One sign of hope, in the journey towards the restoration of full communion, comes from the meeting of the Coordinating Committee of the Joint International Commission for Theological Dialogue between the Catholic Church and Orthodox Church, which, after an interruption of two years due to the pandemic, took place last May. Through you, dear Eminence, as the Orthodox Co-President of the Commission, I would like to thank His Eminence Eugenios, Archbishop of Crete, and His Eminence Prodromos, Metropolitan of Rethymno, for the generous and fraternal hospitality offered to the members of the Committee. It is my hope that the theological dialogue will progress by promoting a new mentality that, conscious of the errors of the past, can help us to look together to the present and future, without letting ourselves be trapped in the prejudices of the past. Let us not be content with an “ecclesiastical diplomacy” that would allow us to politely maintain our own points of view, but instead journey together as brothers. Let us pray for one another, work with one another and support one another by looking to Jesus and his Gospel.
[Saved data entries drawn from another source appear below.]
(** * Backtesting framework of kc-datacenter-impact: a shallow embedding

    The development follows [src/backtest_models.py]:
    - [Py]: the fragment of the Python runtime the script relies on
      (exceptions, [range], indexing and slicing with Python's index rules);
    - [NumPy]: float64 values and the array operations used by the script;
    - [Sklearn]: [TimeSeriesSplit], [MinMaxScaler], the [SVR] estimator object
      and the regression metrics;
    - [Backtest]: the three functions of the script that the validation
      engine consists of, statement by statement.

    Numbers.  A finite float64 is modelled by the real number it denotes and
    arithmetic on finite values is exact (rounding is not modelled); the
    special values [inf], [-inf] and [nan] are kept, so that a division by
    zero or the mean of an empty array behaves as it does in NumPy.  Console
    output ([print]) is not part of the model.

    Statements over these modules say which expressions the program
    evaluates and how their values are ordered; they do not say that two
    different expressions give the same float64.  Where rounding decides,
    [Binary64] evaluates the same expressions in the kernel's binary64
    numbers, bit for bit, on short arrays. *)

From Stdlib Require Import String.
From Stdlib Require Import Reals List ZArith Lia Lra Bool.
From Stdlib Require Floats.
Import ListNotations.

Set Warnings "-inexact-float".

(* ===================================================================== *)
(** * Python runtime *)
(* ===================================================================== *)

Module Py.

(** The exceptions that the modelled code can raise. *)
Inductive exn : Set :=
  | ValueError
  | IndexError
  | NotFittedError.

(** A Python computation either returns a value or raises. *)
Inductive result (A : Type) : Type :=
  | Ok (a : A)
  | Raise (e : exn).
Arguments Ok {A} a.
Arguments Raise {A} e.

Definition bind {A B : Type} (c : result A) (k : A -> result B) : result B :=
  match c with
  | Ok a => k a
  | Raise e => Raise e
  end.

Definition raises {A : Type} (c : result A) : Prop :=
  exists e, c = Raise e.

(** [for x in xs: body], threading the local variables [st]. *)
Fixpoint for_each {A S : Type} (xs : list A) (body : A -> S -> result S)
    (st : S) : result S :=
  match xs with
  | [] => Ok st
  | x :: xs' => bind (body x st) (for_each xs' body)
  end.

(** [range(lo, hi)]. *)
Definition range (lo hi : Z) : list Z :=
  map (fun k => (lo + Z.of_nat k)%Z) (seq 0 (Z.to_nat (hi - lo))).

(** [range(lo, hi, step)]; a zero step raises. *)
Definition range_step (lo hi step : Z) : result (list Z) :=
  if (step =? 0)%Z then Raise ValueError
  else if (step <? 0)%Z then
    Ok (map (fun k => (lo + Z.of_nat k * step)%Z)
            (seq 0 (Z.to_nat ((lo - hi - step - 1) / (- step)))))
  else
    Ok (map (fun k => (lo + Z.of_nat k * step)%Z)
            (seq 0 (Z.to_nat ((hi - lo + step - 1) / step)))).

(** A possibly negative index is taken from the end. *)
Definition wrap (n i : Z) : Z := if (i <? 0)%Z then (i + n)%Z else i.

(** [l[i]]: raises [IndexError] out of range. *)
Definition getitem {A : Type} (l : list A) (i : Z) : result A :=
  let j := wrap (Z.of_nat (length l)) i in
  if (j <? 0)%Z then Raise IndexError
  else match nth_error l (Z.to_nat j) with
       | Some x => Ok x
       | None => Raise IndexError
       end.

(** Bounds of a slice are wrapped, then clamped to [0, len]. *)
Definition clamp (n i : Z) : Z := Z.max 0 (Z.min n (wrap n i)).

(** [l[lo:hi]]: never raises. *)
Definition slice {A : Type} (l : list A) (lo hi : Z) : list A :=
  let n := Z.of_nat (length l) in
  let a := clamp n lo in
  let b := clamp n hi in
  firstn (Z.to_nat (b - a)) (skipn (Z.to_nat a) l).

(** [enumerate(xs, start)]. *)
Fixpoint enumerate {A : Type} (xs : list A) (start : Z) : list (Z * A) :=
  match xs with
  | [] => []
  | x :: xs' => (start, x) :: enumerate xs' (start + 1)%Z
  end.

End Py.

Import Py.

Declare Scope py_scope.
Delimit Scope py_scope with py.
Notation "x <- c ;; k" := (bind c (fun x => k))
  (at level 61, c at next level, right associativity) : py_scope.
Notation "' p <- c ;; k" := (bind c (fun x => match x with p => k end))
  (at level 61, p pattern, c at next level, right associativity) : py_scope.
Notation "c ;;; k" := (bind c (fun _ => k))
  (at level 61, right associativity) : py_scope.
Open Scope py_scope.

(* ===================================================================== *)
(** * NumPy: float64 and arrays *)
(* ===================================================================== *)

Module NumPy.
(** * CHIP-8 interpreter core ([chip8/chip8.go]): model and verification

    The Go package keeps the whole machine in one struct, [Chip8], and runs it
    with [EmulateCycle], which calls [fetch], [decode] and [execute] in turn.
    The methods mutate the struct through a pointer receiver, index fixed-size
    arrays (an index out of range is a run-time panic), call [log.Panicf] on
    opcodes they do not know and [log.Println] for the beep.  They are
    embedded here as computations in a small state / log / panic monad over a
    record that mirrors the struct. *)

From Stdlib Require Import ZArith List Bool Lia.
From stdpp Require Import base list.

Local Open Scope Z_scope.

(** ** Constants *)

Definition FONTSET_SIZE : Z := 80.
Definition TWO_BYTES_SIZE : Z := 16.
Definition MEMORY_SIZE : Z := 4096.
Definition GFX_SIZE : Z := 64 * 32.

(** ** Fixed-width arithmetic

    [byte] values are integers in [0, 256) and [uint16] values integers in
    [0, 65536); Go wraps on overflow, which is written out with [mod]. *)

Definition byte (z : Z) : Z := z mod 256.
Definition uint16 (z : Z) : Z := z mod 65536.
(** The search of [SUBMIT_ANSWER]: the chains in order, in each
    [chain.problems.find((p) => p.id === problemId)], the result of the
    first problem found. *)
Fixpoint correctResultIn (cs : list ProblemChain) (id : string) : option Z :=
  match cs with
  | [] => None
  | chain :: cs' =>
      match find (fun p => String.eqb (problemId p) id) (problems chain) with
      | Some problem => Some (result problem)
      | None => correctResultIn cs' id
      end
  end.

(** The [SUBMIT_ANSWER] case of [gameReducer] on the two fields it reads,
    [state.worksheet] and [state.answers]; it returns the new
    [state.answers] and leaves every other field as it is. *)
Definition submitAnswer (worksheet : option Worksheet) (answers : AnswerMap)
    (id : string) (answer : Z) : AnswerMap :=
  match worksheet with
  | None => answers
  | Some w =>
      match correctResultIn (chains w) id with
      | None => answers
      | Some correctResult =>
          let isCorrect := answer =? correctResult in
          mapSet id {| answerProblemId := id;
                       userAnswer := Some answer;
                       isCorrect := Some isCorrect |} answers
      end
  end.

(** [getAnsweredCount]: [state.answers.size] *)
Definition getAnsweredCount (answers : AnswerMap) : Z :=
  Z.of_nat (length answers).

(** [getCorrectCount]: the answers whose [isCorrect] is truthy. *)
Definition getCorrectCount (answers : AnswerMap) : Z :=
  fold_left (fun count kv =>
               match isCorrect (snd kv) with
               | Some true => count + 1
               | _ => count
               end) answers 0.

(** [getTotalProblemsCount] *)
Definition getTotalProblemsCount (worksheet : option Worksheet) : Z :=
  match worksheet with
  | None => 0
  | Some w => getTotalProblems w
  end.
(** * mcp-chrome native server: file staging, manifest paths, registration tier

    A shallow embedding of

    - [app/native-server/src/file-handler.ts] (class [FileHandler]),
    - [scripts/browser-config] (manifest paths, registry keys and
      detection per browser), and
    - the [register] and [update-port] commands of the command-line front
      end,

    together with the parts of the Node.js runtime they call ([path], [fs],
    [crypto.randomBytes], [fetch], [Date.now]).  Effects are explicit: a
    computation takes the world (file system, clock, entropy, network,
    console) and returns either a value or a thrown error, with the world it
    leaves behind.  A JavaScript [throw] keeps the side effects made before
    it.

    Conventions of the model:

    - a string is a sequence of 8-bit characters; a request field is an
      optional string, [None] for [undefined]; the argument of the handler,
      of type [any], is [undefined], [null] or an object with these fields;
    - the console keeps what was printed, in order: a line of
      [console.log], or the message and the error object handed to
      [console.error];
    - [path.posix] and [path.win32] follow the algorithms of Node's
      [lib/path.js] ([normalizeString] on the segments of the path);
    - the file handler runs on a POSIX host: its [path] is [path.posix] and
      the file system resolves paths component by component, without
      symbolic links other than dangling ones;
    - times are whole milliseconds;
    - [new URL(url).pathname], [Buffer.from(s, 'base64')], the constant
      [HOST_NAME] and the outcome of the shell commands that look for a
      browser are parameters. *)

From Stdlib Require Import Strings.String Strings.Ascii Lists.List.
From Stdlib Require Import Arith.Arith ZArith.ZArith Bool.Bool micromega.Lia.
From Stdlib Require Import Numbers.DecimalString Numbers.DecimalPos Numbers.DecimalZ.
Import ListNotations.

Local Open Scope string_scope.

(** ** JavaScript strings *)

(** Truthiness of a string value: only the empty string is falsy. *)
Definition nonempty (s : string) : bool :=
  match s with EmptyString => false | String _ _ => true end.

(** Truthiness of an optional string ([undefined] when absent). *)
Definition truthy (o : option string) : bool :=
  match o with Some s => nonempty s | None => false end.

(** [a || b] on an optional string [a] and a default [b]. *)
Definition or_else (o : option string) (d : string) : string :=
  match o with
  | Some s => if nonempty s then s else d
  | None => d
  end.

(** [String.prototype.startsWith]: [starts_with s p] is [s.startsWith(p)]. *)
Definition starts_with (s p : string) : bool := String.prefix p s.

Fixpoint last_char (s : string) : option ascii :=
  match s with
  | EmptyString => None
  | String c EmptyString => Some c
  | String _ r => last_char r
  end.

Definition first_char (s : string) : option ascii :=
  match s with EmptyString => None | String c _ => Some c end.

Definition opt_test {A} (f : A -> bool) (o : option A) : bool :=
  match o with Some a => f a | None => false end.

(** [ends_with s p] is [s.endsWith(p)]. *)
Definition ends_with (s p : string) : bool :=
  let n := String.length s in
  let m := String.length p in
  (m <=? n)%nat && String.eqb (substring (n - m) m s) p.

(** Index of the last occurrence of the character [c] in [s]. *)
Fixpoint last_index_of (c : ascii) (s : string) : option nat :=
  match s with
  | EmptyString => None
  | String d r =>
      match last_index_of c r with
      | Some i => Some (S i)
      | None => if Ascii.eqb d c then Some 0 else None
      end
  end.

(** ** Node's [path] module *)

Module NodePath.

Definition isPosixPathSeparator (c : ascii) : bool := Ascii.eqb c "/".

Definition isPathSeparator (c : ascii) : bool :=
  Ascii.eqb c "/" || Ascii.eqb c "\".

Definition isWindowsDeviceRoot (c : ascii) : bool :=
  let n := nat_of_ascii c in
  ((65 <=? n)%nat && (n <=? 90)%nat) || ((97 <=? n)%nat && (n <=? 122)%nat).

(** The maximal runs of characters between separators, empty runs
    included: [split "/a//b"] is [[""; "a"; ""; "b"]]. *)
Fixpoint split (isSep : ascii -> bool) (s : string) : list string :=
  match s with
  | EmptyString => [EmptyString]
  | String c r =>
      if isSep c then EmptyString :: split isSep r
      else match split isSep r with
           | h :: t => String c h :: t
           | [] => [String c EmptyString]
           end
  end.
In this way, the newness that God brings will not be held hostage to the conduct of the “old man” (cf. Eph 4:22-24).
Dear members of the Delegation. May the holy brothers Peter and Andrew intercede for us and obtain the blessing of God, the Good Father, upon our journey together and upon the entire world. I thank you most heartily and I ask you, please, not to forget to pray for me and for my ministry.